## EXERCISE DIRECTIONS
Lines from the listing below that contain the string "stdpp" are to be reported.

····················

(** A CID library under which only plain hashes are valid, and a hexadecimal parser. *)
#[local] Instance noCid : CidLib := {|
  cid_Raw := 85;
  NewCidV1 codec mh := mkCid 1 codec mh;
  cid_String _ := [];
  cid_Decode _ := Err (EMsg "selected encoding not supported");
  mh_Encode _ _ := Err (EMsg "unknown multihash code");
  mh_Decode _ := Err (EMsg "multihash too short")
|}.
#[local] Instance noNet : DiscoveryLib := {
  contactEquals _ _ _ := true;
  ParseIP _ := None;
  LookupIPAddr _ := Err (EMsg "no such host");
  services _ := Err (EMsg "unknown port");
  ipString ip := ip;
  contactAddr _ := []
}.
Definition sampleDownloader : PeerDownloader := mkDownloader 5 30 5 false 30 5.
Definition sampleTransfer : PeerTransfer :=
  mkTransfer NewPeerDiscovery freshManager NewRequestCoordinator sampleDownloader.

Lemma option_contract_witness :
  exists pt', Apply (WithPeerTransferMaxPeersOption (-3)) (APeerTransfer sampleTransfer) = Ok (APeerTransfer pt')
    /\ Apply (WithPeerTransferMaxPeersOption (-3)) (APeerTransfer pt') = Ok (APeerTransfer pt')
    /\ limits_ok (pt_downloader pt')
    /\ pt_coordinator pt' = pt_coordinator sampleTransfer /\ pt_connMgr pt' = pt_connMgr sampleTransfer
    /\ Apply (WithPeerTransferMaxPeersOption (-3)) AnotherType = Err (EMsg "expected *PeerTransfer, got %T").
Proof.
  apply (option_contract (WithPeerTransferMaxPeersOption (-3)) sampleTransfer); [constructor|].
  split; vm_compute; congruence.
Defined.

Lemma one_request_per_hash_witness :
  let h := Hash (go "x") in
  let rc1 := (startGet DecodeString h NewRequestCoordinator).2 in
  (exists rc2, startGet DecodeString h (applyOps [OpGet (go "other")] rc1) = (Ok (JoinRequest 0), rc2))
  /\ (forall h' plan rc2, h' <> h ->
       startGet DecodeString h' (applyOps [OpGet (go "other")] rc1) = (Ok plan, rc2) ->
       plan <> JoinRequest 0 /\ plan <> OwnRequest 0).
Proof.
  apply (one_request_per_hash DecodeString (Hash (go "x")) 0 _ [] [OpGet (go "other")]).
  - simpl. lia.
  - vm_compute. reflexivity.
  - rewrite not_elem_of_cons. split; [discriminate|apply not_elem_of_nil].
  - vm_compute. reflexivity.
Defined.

····················

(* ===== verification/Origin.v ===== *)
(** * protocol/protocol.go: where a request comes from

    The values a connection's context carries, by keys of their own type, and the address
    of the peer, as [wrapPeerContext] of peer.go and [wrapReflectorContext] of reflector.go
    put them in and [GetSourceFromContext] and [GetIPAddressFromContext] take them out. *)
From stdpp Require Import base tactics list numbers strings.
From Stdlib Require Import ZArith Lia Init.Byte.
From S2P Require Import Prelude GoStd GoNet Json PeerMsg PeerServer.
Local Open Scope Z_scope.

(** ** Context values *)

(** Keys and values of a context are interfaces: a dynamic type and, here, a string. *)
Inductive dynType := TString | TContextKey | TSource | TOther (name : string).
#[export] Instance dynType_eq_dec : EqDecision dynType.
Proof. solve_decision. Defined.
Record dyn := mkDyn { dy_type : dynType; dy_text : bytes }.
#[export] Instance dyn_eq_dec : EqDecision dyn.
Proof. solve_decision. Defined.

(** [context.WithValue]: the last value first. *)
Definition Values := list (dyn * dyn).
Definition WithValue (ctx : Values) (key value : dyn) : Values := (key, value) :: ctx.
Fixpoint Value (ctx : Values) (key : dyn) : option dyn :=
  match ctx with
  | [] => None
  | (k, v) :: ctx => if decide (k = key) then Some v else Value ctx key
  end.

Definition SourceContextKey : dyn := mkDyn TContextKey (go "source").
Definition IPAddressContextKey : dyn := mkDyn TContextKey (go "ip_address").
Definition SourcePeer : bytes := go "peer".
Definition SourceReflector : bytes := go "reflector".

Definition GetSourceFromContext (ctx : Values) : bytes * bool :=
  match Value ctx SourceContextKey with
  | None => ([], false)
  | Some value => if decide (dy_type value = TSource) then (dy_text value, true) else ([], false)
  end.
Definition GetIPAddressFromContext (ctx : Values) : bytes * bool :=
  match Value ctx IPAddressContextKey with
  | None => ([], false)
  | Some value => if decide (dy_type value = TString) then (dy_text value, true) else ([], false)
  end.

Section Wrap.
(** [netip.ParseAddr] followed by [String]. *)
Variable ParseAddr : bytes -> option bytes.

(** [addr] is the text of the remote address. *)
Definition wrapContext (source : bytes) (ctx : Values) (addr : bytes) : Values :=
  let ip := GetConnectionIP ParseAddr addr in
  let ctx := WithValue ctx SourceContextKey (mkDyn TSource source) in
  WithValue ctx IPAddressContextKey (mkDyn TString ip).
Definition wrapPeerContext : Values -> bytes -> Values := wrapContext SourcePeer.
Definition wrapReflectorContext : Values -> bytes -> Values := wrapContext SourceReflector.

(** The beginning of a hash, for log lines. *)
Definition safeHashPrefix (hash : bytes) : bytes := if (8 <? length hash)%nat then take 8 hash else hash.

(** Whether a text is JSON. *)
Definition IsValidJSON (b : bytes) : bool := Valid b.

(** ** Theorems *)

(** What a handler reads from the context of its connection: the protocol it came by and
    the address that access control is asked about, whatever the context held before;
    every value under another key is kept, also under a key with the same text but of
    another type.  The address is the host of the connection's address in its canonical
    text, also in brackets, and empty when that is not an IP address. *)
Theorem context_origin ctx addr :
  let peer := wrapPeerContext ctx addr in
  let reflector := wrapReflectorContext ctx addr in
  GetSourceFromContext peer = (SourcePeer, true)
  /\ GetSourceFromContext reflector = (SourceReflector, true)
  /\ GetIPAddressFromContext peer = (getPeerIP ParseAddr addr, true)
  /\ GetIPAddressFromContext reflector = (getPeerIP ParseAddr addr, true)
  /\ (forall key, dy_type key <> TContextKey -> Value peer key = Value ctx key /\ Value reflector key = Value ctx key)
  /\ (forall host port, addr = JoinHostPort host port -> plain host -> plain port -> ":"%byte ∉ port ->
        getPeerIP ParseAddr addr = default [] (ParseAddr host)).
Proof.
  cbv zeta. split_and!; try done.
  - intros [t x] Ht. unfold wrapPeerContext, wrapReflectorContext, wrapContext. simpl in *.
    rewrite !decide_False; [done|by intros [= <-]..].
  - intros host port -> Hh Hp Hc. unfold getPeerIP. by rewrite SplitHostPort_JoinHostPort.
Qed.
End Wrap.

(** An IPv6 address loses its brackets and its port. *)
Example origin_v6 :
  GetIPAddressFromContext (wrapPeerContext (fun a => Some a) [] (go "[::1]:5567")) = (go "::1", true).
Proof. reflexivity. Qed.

····················

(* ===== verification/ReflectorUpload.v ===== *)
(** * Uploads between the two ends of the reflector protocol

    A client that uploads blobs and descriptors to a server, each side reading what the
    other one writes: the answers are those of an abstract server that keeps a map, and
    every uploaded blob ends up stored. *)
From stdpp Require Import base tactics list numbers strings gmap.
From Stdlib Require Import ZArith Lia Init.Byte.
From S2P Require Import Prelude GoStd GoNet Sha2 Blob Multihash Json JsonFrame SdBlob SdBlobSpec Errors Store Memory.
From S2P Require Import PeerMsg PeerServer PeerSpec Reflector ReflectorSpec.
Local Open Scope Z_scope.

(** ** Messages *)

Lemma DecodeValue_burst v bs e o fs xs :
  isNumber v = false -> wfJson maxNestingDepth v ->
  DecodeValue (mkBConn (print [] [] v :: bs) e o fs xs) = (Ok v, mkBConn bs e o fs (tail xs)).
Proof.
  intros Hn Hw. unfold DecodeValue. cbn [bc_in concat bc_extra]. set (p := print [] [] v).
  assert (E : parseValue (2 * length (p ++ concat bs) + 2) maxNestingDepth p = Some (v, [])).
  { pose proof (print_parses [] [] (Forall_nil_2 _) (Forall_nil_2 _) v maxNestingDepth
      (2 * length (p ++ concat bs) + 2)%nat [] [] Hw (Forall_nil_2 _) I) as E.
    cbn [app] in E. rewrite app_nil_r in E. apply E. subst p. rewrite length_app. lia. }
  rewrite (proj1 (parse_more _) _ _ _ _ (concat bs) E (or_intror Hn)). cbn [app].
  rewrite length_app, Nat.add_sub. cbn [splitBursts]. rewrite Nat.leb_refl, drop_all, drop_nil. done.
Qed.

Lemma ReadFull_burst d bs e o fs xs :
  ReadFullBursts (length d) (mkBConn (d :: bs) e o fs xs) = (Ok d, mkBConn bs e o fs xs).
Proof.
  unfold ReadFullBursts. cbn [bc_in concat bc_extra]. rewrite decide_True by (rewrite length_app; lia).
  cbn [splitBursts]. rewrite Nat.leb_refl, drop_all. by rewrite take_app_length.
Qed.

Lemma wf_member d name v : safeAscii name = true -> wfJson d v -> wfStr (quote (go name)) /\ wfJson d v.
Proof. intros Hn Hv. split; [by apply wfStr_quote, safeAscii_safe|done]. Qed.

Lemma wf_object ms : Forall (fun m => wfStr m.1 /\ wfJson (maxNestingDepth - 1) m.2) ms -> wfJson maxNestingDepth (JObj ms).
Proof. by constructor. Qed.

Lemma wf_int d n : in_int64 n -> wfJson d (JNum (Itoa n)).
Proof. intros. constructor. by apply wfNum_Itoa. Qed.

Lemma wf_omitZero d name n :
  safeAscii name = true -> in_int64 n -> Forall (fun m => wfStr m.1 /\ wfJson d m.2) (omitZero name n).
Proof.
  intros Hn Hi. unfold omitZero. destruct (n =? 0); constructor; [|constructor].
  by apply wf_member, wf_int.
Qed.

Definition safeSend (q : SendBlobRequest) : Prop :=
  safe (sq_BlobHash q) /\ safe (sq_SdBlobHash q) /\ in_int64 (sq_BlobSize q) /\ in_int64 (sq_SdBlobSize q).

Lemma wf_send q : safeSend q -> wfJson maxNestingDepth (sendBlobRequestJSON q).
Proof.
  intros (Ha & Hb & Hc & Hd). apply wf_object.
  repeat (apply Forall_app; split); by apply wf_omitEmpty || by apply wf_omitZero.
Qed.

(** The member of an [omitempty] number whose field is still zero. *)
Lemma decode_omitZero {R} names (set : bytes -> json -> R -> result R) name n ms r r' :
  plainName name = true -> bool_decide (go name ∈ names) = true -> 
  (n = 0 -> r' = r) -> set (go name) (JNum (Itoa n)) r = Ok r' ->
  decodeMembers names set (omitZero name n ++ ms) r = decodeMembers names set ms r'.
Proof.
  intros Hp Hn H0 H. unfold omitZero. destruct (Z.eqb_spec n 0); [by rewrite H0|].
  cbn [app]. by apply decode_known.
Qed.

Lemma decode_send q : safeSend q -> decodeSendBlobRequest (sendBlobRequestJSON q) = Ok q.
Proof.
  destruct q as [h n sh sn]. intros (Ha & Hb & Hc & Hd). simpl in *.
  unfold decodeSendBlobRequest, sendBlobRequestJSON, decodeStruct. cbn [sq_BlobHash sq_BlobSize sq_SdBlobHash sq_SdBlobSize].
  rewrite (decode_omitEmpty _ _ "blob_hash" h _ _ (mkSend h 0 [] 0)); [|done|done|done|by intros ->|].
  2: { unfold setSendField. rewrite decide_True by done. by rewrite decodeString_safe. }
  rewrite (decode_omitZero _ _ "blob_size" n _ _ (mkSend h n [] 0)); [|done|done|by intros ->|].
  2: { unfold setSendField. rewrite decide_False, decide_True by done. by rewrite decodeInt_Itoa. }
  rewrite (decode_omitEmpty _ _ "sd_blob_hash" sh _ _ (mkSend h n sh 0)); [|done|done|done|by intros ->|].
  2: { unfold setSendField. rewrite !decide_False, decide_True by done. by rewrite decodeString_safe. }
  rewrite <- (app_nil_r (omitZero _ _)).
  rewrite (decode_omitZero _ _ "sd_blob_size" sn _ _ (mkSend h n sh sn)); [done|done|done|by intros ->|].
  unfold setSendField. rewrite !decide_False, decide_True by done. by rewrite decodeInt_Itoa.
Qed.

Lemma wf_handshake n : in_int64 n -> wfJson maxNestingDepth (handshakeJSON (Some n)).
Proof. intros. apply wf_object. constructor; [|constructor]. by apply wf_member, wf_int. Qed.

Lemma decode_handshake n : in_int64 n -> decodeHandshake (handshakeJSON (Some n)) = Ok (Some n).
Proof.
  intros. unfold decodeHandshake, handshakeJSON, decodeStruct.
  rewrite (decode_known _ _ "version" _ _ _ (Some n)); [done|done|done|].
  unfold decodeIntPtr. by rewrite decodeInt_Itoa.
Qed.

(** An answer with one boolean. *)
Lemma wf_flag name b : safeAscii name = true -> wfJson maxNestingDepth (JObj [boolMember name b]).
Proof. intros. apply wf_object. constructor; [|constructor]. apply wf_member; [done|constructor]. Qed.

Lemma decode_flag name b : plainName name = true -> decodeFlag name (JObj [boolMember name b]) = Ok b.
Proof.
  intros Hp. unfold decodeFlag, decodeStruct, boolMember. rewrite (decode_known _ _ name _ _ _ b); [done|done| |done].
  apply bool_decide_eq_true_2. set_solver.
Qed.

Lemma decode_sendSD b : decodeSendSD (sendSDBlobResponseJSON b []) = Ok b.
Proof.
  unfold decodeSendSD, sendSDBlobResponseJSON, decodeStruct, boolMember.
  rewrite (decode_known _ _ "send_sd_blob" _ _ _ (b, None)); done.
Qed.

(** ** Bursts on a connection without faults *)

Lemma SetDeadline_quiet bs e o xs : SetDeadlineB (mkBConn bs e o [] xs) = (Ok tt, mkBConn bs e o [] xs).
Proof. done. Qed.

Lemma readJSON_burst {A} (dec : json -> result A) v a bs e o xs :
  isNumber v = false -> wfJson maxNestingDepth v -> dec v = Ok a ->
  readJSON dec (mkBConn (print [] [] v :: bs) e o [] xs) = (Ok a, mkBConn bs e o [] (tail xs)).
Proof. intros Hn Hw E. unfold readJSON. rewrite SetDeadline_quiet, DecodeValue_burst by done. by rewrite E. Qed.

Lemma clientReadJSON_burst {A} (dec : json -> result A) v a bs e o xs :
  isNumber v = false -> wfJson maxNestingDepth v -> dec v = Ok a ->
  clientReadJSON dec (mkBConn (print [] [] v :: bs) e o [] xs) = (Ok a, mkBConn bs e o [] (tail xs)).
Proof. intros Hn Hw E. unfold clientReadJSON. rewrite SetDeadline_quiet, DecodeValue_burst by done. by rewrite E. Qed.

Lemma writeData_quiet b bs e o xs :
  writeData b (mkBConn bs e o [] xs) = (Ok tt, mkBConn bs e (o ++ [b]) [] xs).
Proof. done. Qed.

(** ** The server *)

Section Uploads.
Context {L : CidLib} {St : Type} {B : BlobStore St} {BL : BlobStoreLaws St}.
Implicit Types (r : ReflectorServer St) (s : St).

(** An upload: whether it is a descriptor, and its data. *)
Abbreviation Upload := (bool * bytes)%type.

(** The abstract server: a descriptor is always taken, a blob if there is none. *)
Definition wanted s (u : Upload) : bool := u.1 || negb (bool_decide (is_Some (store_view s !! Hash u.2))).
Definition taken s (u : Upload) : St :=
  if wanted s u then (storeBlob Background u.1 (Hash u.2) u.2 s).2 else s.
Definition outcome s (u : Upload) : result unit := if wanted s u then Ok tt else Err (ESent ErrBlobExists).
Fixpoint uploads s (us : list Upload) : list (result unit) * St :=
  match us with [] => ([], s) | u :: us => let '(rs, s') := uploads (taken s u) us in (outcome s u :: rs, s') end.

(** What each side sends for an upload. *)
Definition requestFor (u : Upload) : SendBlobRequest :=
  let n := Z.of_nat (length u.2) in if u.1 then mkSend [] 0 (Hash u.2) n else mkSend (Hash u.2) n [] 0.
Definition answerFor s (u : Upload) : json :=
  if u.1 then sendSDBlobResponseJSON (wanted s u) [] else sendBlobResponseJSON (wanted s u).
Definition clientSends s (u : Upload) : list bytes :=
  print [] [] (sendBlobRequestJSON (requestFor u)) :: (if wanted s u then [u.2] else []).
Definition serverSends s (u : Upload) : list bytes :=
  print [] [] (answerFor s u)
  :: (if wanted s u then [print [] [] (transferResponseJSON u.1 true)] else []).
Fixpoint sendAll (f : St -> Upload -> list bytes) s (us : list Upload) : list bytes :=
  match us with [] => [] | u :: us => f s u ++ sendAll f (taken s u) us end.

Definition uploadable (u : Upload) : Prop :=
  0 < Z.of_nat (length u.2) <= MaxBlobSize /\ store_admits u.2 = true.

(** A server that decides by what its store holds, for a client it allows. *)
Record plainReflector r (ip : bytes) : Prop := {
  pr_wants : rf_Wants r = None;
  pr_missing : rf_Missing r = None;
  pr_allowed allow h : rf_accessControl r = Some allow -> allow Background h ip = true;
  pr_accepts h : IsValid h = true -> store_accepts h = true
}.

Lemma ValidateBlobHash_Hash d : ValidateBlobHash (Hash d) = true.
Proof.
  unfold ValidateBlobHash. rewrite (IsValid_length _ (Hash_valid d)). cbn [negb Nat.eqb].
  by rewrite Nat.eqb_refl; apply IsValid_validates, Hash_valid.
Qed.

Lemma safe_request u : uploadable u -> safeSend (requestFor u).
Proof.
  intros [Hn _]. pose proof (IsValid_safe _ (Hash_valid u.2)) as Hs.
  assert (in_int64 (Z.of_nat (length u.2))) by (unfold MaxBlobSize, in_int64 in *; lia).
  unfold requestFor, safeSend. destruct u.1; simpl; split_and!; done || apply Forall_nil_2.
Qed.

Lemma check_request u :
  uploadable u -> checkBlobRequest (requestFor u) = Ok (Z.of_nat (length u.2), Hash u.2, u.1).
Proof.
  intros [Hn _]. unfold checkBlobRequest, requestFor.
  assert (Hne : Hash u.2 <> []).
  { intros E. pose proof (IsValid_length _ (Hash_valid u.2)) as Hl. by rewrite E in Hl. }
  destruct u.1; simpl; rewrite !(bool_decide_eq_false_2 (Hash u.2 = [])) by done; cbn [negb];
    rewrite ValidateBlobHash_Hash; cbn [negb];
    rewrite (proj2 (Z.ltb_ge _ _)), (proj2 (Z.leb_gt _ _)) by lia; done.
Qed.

····················

## REPLY
From stdpp Require Import base tactics list numbers strings.
From stdpp Require Import base tactics list numbers strings gmap.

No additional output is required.